As Mary uttered the words: ‘May it be done unto me according to thy word!’ I saw an apparition of the Holy Ghost. The countenance was human and the whole apparition environed by dazzling splendor, as if surrounded by wings. From the breast and hands, I saw issuing three streams of light. They penetrated the right side of the Blessed Virgin and united into one under her heart. At that instant Mary became perfectly transparent and luminous. It was as if opacity disappeared like darkness before that flood of light.

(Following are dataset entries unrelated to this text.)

(** On an empty catalog every non-empty index list is rejected, and the
    empty list resolves to the empty assignment. *)
Theorem index2diam_empty_catalog (idx : list Z) :
  Catalog.index2diam idx ∅ = match idx with [] => Ok [] | _ => Raise IndexError end.
Proof.
  destruct idx as [|i idx]; [done|].
  unfold Catalog.index2diam. cbn [list_comp].
  rewrite py_getitem_Raise; [done|].
  rewrite sorted_keys_length, map_size_empty. lia.
Qed.

End CatalogExtras.

(** ** Further properties of the network object *)

Module HydraulicExtras.
Import Hydraulic SimSpec HydraulicFacts.

Lemma period_calls_S (k : nat) :
  period_calls (S k) = [ENrunH; ENnextH] ++ period_calls k.
Proof. done. Qed.

Lemma substring_all (s : string) : substring 0 (String.length s) s = s.
Proof. induction s as [|c s IH]; simpl; [done|]. by rewrite IH. Qed.

Lemma substring_suffix (base ext : string) :
  substring (String.length base) (String.length ext) (base +:+ ext) = ext.
Proof. induction base as [|c base IH]; simpl; [apply substring_all | done]. Qed.

Lemma substring_prefix (base ext : string) :
  substring 0 (String.length base) (base +:+ ext) = base.
Proof.
  induction base as [|c base IH]; simpl; [by destruct ext|]. by rewrite IH.
Qed.

Lemma length_append (s1 s2 : string) :
  String.length (s1 +:+ s2) = (String.length s1 + String.length s2)%nat.
Proof. induction s1 as [|c s1 IH]; simpl; [done|]. by rewrite IH. Qed.

(** The report file is named after the last four characters of the input
    file name only: whatever precedes them is lost, so that all input
    files with the same extension share one report file name. *)
Theorem outputfile_ignores_base_name (basepath base ext : string) :
  String.length ext = 4%nat ->
  outputfile (Network_init basepath (base +:+ ext)) = ext +:+ ".rpt".
Proof.
  intros Hext. cbn [Network_init outputfile]. unfold last4.
  rewrite length_append, Hext, Nat.add_sub, <- Hext.
  by rewrite substring_suffix.
Qed.

Lemma outputfile_ignores_base_name_witness :
  outputfile (Network_init "data/" ("TwoLoop" +:+ ".inp")) = ".inp" +:+ ".rpt".
Proof.
  apply (outputfile_ignores_base_name "data/" "TwoLoop" ".inp"). reflexivity.
Defined.

Section facts.
Context `{Env}.

Lemma links_pass_node_values (h : list ENcall) (l : list nat) (n : Network) :
  node_values (foldl (fun n i => link_row h i n) n l) = node_values n.
Proof. revert n. induction l as [|i l IH]; intros n; [done|]. simpl. by rewrite IH. Qed.

Lemma nodes_pass_values (h : list ENcall) (l : list nat) (n : Network) :
  NoDup (map (fun i => ENgetnodeid h (i + 1)%nat) l) ->
  forall i, i ∈ l ->
    node_values (foldl (fun n i => node_row h i n) n l)
      !! ENgetnodeid h (i + 1)%nat = Some (node_dict h (i + 1)%nat).
Proof.
  induction l as [|j l IH] using rev_ind; intros Hnd i Hi; [by inversion Hi|].
  rewrite foldl_app. cbn [foldl node_row node_values].
  rewrite map_app in Hnd. apply NoDup_app in Hnd as (Hnd & Hdisj & _).
  apply elem_of_app in Hi as [Hi|Hi].
  - rewrite lookup_insert_ne; [by apply IH|].
    intros Heq. apply (Hdisj (ENgetnodeid h (i + 1)%nat)).
    + apply list_elem_of_fmap. by exists i.
    + rewrite <- Heq. cbn. apply list_elem_of_here.
  - apply list_elem_of_singleton in Hi as ->. apply lookup_insert_eq.
Qed.

Lemma links_pass_values (h : list ENcall) (l : list nat) (n : Network) :
  NoDup (map (fun i => ENgetlinkid h (i + 1)%nat) l) ->
  forall i, i ∈ l ->
    link_values (foldl (fun n i => link_row h i n) n l)
      !! ENgetlinkid h (i + 1)%nat = Some (link_dict h (i + 1)%nat).
Proof.
  induction l as [|j l IH] using rev_ind; intros Hnd i Hi; [by inversion Hi|].
  rewrite foldl_app. cbn [foldl link_row link_values].
  rewrite map_app in Hnd. apply NoDup_app in Hnd as (Hnd & Hdisj & _).
  apply elem_of_app in Hi as [Hi|Hi].
  - rewrite lookup_insert_ne; [by apply IH|].
    intros Heq. apply (Hdisj (ENgetlinkid h (i + 1)%nat)).
    + apply list_elem_of_fmap. by exists i.
    + rewrite <- Heq. cbn. apply list_elem_of_here.
  - apply list_elem_of_singleton in Hi as ->. apply lookup_insert_eq.
Qed.

(** The loop of [simulate], seen from the engine and from the last
    period. *)
Lemma simulate_loop_trace (fuel : nat) :
  forall (w : World) (N L : nat) (hs : list (list ENcall)),
    nodes (self w) = Some N -> links (self w) = Some L ->
    periods fuel (calls w) = Some hs ->
    exists w' h n0,
      simulate_loop fuel w = (Ok tt, w') /\
      calls w' = calls w ++ period_calls (length hs) /\
      last hs = Some h /\
      self w' = foldl (fun n i => link_row h i n)
                  (foldl (fun n i => node_row h i n) n0 (range N)) (range L).
Proof.
  induction fuel as [|fuel IH]; intros w N L hs HN HL Hper; [done|].
  rewrite (simulate_loop_step fuel w N L HN HL). cbn [periods] in Hper.
  cbv zeta in *.
  pose proof (period_appended (calls w ++ [ENrunH]) N L (self w)) as Hone.
  destruct (ENnextH_tstep (calls w ++ [ENrunH]) <=? 0).
  - injection Hper as <-. eexists _, _, (self w). split; [done|].
    cbn [calls self length]. rewrite period_calls_S, <- app_assoc. by repeat split.
  - set (w1 := mkWorld _ _ _).
    assert (HN1 : nodes (self w1) = Some N)
      by (subst w1; cbn [self]; by rewrite (app_nodes _ _ _ _ _ Hone)).
    assert (HL1 : links (self w1) = Some L)
      by (subst w1; cbn [self]; by rewrite (app_links _ _ _ _ _ Hone)).
    destruct (periods fuel _) as [hs'|] eqn:Hper'; [|done].
    injection Hper as <-.
    destruct (IH w1 N L hs' HN1 HL1 Hper') as (w' & h & n0 & Hrun & Hcalls & Hlast & Hself).
    exists w', h, n0. split; [done|]. split; [|split; [|done]].
    + rewrite Hcalls. subst w1. cbn [calls length].
      rewrite period_calls_S, <- !app_assoc. done.
    + destruct hs'; [done|]. done.
Qed.

(** One call of [simulate] that returns has issued [ENinitH] once and
    then [ENrunH] and [ENnextH] alternately, once per hydraulic period,
    and nothing else; it has printed nothing; and each of the five
    arrays it resets holds one row per entity and period. *)
Theorem simulate_trace_and_sizes (fuel : nat) (w w2 : World) (N L : nat)
    (r : list Q * list Q * list Q * list Z) :
  nodes (self w) = Some N -> links (self w) = Some L ->
  simulate fuel w = (Ok r, w2) ->
  exists k, (1 <= k)%nat /\
    calls w2 = calls w ++ ENinitH EN_NOSAVE :: period_calls k /\
    stdout w2 = stdout w /\
    length (pressure (self w2)) = (k * N)%nat /\
    length (sources (self w2)) = (k * N)%nat /\
    length (velocity (self w2)) = (k * L)%nat /\
    length (lengths (self w2)) = (k * L)%nat /\
    length (diameters (self w2)) = (k * L)%nat.
Proof.
  intros HN HL Hsim.
  destruct (ObjfunFacts.simulate_Ok_inv fuel w w2 N L r HN HL Hsim)
    as (hs & Hne & Hper & Happ & Hout).
  destruct (simulate_loop_trace fuel
              (mkWorld (reset_results (self w)) (calls w ++ [ENinitH EN_NOSAVE]) (stdout w))
              N L hs HN HL Hper) as (w' & h & n0 & Hrun & Hcalls & _ & _).
  assert (w' = w2) as ->.
  { unfold simulate in Hsim. rewrite bind_eq in Hsim. cbn [en_call] in Hsim.
    rewrite bind_eq in Hsim. cbn [update_self self calls stdout] in Hsim.
    rewrite bind_eq, Hrun, bind_eq in Hsim. cbn [get_self] in Hsim.
    by injection Hsim. }
  exists (length hs). split; [destruct hs; [done | simpl; lia]|].
  cbn [calls] in Hcalls. rewrite <- app_assoc in Hcalls.
  destruct Happ as [_ _ _ _ _ _ Hs Hp Hv Hle Hd _].
  simpl in Hs, Hp, Hv, Hle, Hd.
  repeat split; try done.
  - by rewrite Hp, rows_length.
  - by rewrite Hs, rows_length.
  - by rewrite Hv, rows_length.
  - by rewrite Hle, rows_length.
  - by rewrite Hd, rows_length.
Qed.

Lemma rows_first_period {B} (f : list ENcall -> nat -> B) (n : nat)
    (h : list ENcall) (hs : list (list ENcall)) (i : nat) :
  (i < n)%nat -> rows f n (h :: hs) !! i = Some (f h (i + 1)%nat).
Proof.
  intros Hi. change (h :: hs) with ([h] ++ hs).
  rewrite rows_app, rows_single, lookup_app_l
    by (unfold range; rewrite length_map, length_seq; lia).
  rewrite list_lookup_fmap. unfold range. by rewrite lookup_seq_lt.
Qed.

(** The entries at the positions [0 .. N-1] and [0 .. L-1], which are
    the ones [network_cost] reads, are those of the first hydraulic
    period, whatever the number of periods. *)
Theorem simulate_first_period (fuel : nat) (w w2 : World) (N L : nat)
    (r : list Q * list Q * list Q * list Z) :
  nodes (self w) = Some N -> links (self w) = Some L ->
  simulate fuel w = (Ok r, w2) ->
  let h1 := calls w ++ [ENinitH EN_NOSAVE; ENrunH] in
  (forall i, (i < N)%nat ->
     pressure (self w2) !! i = Some (ENgetnodevalue h1 (i + 1)%nat EN_PRESSURE) /\
     sources (self w2) !! i = Some (ENgetnodetype h1 (i + 1)%nat)) /\
  (forall j, (j < L)%nat ->
     velocity (self w2) !! j = Some (ENgetlinkvalue h1 (j + 1)%nat EN_VELOCITY) /\
     lengths (self w2) !! j = Some (ENgetlinkvalue h1 (j + 1)%nat EN_LENGTH)).
Proof.
  intros HN HL Hsim h1.
  destruct (ObjfunFacts.simulate_Ok_inv fuel w w2 N L r HN HL Hsim)
    as (hs & Hne & Hper & Happ & Hout).
  assert (exists hs', hs = h1 :: hs') as [hs' ->].
  { destruct fuel as [|fuel]; [done|]. cbn [periods] in Hper. cbv zeta in Hper.
    rewrite <- app_assoc in Hper. cbn [app] in Hper. fold h1 in Hper.
    destruct (_ <=? _); [injection Hper as <-; by eexists|].
    destruct (periods fuel _); [|done]. injection Hper as <-. by eexists. }
  destruct Happ as [_ _ _ _ _ _ Hs Hp Hv Hle _ _].
  simpl in Hs, Hp, Hv, Hle. rewrite Hs, Hp, Hv, Hle.
  split; intros i Hi; split; by apply rows_first_period.
Qed.

(** The two dicts, which [show_properties] prints, hold the values of
    the last hydraulic period: when the ids of that period are pairwise
    distinct, each id maps to the values read in that period. *)
Theorem simulate_dicts_last_period (fuel : nat) (w w2 : World) (N L : nat)
    (r : list Q * list Q * list Q * list Z) :
  nodes (self w) = Some N -> links (self w) = Some L ->
  simulate fuel w = (Ok r, w2) ->
  exists hs h,
    periods fuel (calls w ++ [ENinitH EN_NOSAVE]) = Some hs /\
    last hs = Some h /\
    (NoDup (map (fun i => ENgetnodeid h (i + 1)%nat) (range N)) ->
     forall i, (i < N)%nat ->
       node_values (self w2) !! ENgetnodeid h (i + 1)%nat =
       Some (node_dict h (i + 1)%nat)) /\
    (NoDup (map (fun i => ENgetlinkid h (i + 1)%nat) (range L)) ->
     forall j, (j < L)%nat ->
       link_values (self w2) !! ENgetlinkid h (j + 1)%nat =
       Some (link_dict h (j + 1)%nat)).
Proof.
  intros HN HL Hsim.
  destruct (ObjfunFacts.simulate_Ok_inv fuel w w2 N L r HN HL Hsim)
    as (hs & Hne & Hper & Happ & Hout).
  destruct (simulate_loop_trace fuel
              (mkWorld (reset_results (self w)) (calls w ++ [ENinitH EN_NOSAVE]) (stdout w))
              N L hs HN HL Hper) as (w' & h & n0 & Hrun & _ & Hlast & Hself).
  assert (w' = w2) as ->.
  { unfold simulate in Hsim. rewrite bind_eq in Hsim. cbn [en_call] in Hsim.
    rewrite bind_eq in Hsim. cbn [update_self self calls stdout] in Hsim.
    rewrite bind_eq, Hrun, bind_eq in Hsim. cbn [get_self] in Hsim.
    by injection Hsim. }
  exists hs, h. split; [done|]. split; [done|]. rewrite Hself. split.
  - intros Hnd i Hi. rewrite links_pass_node_values.
    apply nodes_pass_values; [done|]. apply elem_of_seq. lia.
  - intros Hnd j Hj. apply links_pass_values; [done|]. apply elem_of_seq. lia.
Qed.

(** On a network object that was never initialised, [simulate] fails
    with [TypeError] at the first [range(self.nodes)], by which time the
    solver has been initialised and advanced once and the five arrays
    have been emptied. *)
Theorem simulate_uninitialised (fuel : nat) (w : World) :
  nodes (self w) = None ->
  simulate (S fuel) w =
  (Raise TypeError,
   mkWorld (reset_results (self w))
     (calls w ++ [ENinitH EN_NOSAVE; ENrunH]) (stdout w)).
Proof.
  intros HN. destruct w as [n h out]. cbn [self] in HN.
  unfold simulate. rewrite bind_eq. cbn [en_call self calls stdout].
  rewrite bind_eq. cbn [update_self self calls stdout].
  rewrite bind_eq. cbn [simulate_loop].
  rewrite bind_eq. cbn [en_call self calls stdout].
  rewrite bind_eq. cbn [get_self self reset_results nodes]. rewrite HN.
  rewrite bind_eq. cbn [range_of raise]. by rewrite <- app_assoc.
Qed.

End facts.

Lemma simulate_trace_and_sizes_witness :
  exists k, (1 <= k)%nat /\
    calls (snd Fixtures2.three_run) =
      calls Fixtures2.three_opened ++ ENinitH EN_NOSAVE :: period_calls k /\
    stdout (snd Fixtures2.three_run) = stdout Fixtures2.three_opened /\
    length (pressure (self (snd Fixtures2.three_run))) = (k * 2)%nat /\
    length (sources (self (snd Fixtures2.three_run))) = (k * 2)%nat /\
    length (velocity (self (snd Fixtures2.three_run))) = (k * 1)%nat /\
    length (lengths (self (snd Fixtures2.three_run))) = (k * 1)%nat /\
    length (diameters (self (snd Fixtures2.three_run))) = (k * 1)%nat.
Proof.
  apply (@simulate_trace_and_sizes Fixtures2.three_periods 5
           Fixtures2.three_opened (snd Fixtures2.three_run) 2 1
           Fixtures2.three_result).
  - reflexivity.
  - reflexivity.
  - vm_compute. reflexivity.
Defined.

Lemma simulate_first_period_witness :
  let h1 := calls Fixtures2.three_opened ++ [ENinitH EN_NOSAVE; ENrunH] in
  (forall i, (i < 2)%nat ->
     pressure (self (snd Fixtures2.three_run)) !! i =
       Some (@ENgetnodevalue Fixtures2.three_periods h1 (i + 1)%nat EN_PRESSURE) /\
     sources (self (snd Fixtures2.three_run)) !! i =
       Some (@ENgetnodetype Fixtures2.three_periods h1 (i + 1)%nat)) /\
  (forall j, (j < 1)%nat ->
     velocity (self (snd Fixtures2.three_run)) !! j =
       Some (@ENgetlinkvalue Fixtures2.three_periods h1 (j + 1)%nat EN_VELOCITY) /\
     lengths (self (snd Fixtures2.three_run)) !! j =
       Some (@ENgetlinkvalue Fixtures2.three_periods h1 (j + 1)%nat EN_LENGTH)).
Proof.
  apply (@simulate_first_period Fixtures2.three_periods 5
           Fixtures2.three_opened (snd Fixtures2.three_run) 2 1
           Fixtures2.three_result).
  - reflexivity.
  - reflexivity.
  - vm_compute. reflexivity.
Defined.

While the angel and with him the streams of glory vanished, I saw down the path of light that led up to Heaven, showers of half-blown roses and tiny green leaves falling upon Mary. She, entirely absorbed in self, saw in herself the Incarnate Son of God, a tiny, human form of light with all the members, even to the little fingers perfect.”
The Annunciation has often been a great preoccupation of Christian artists throughout history, because it is the moment when God became man, when the God-man savior entered the world to redeem it. It was the moment of the Incarnation, which changed history forever. How privileged was Bl. Anne Catherine to witness one of the most important moments in world history!
Bl. Anne Catherine Emmerich continues to inspire today, both through her great holiness in suffering and through her recorded visions of Jesus and His Mother.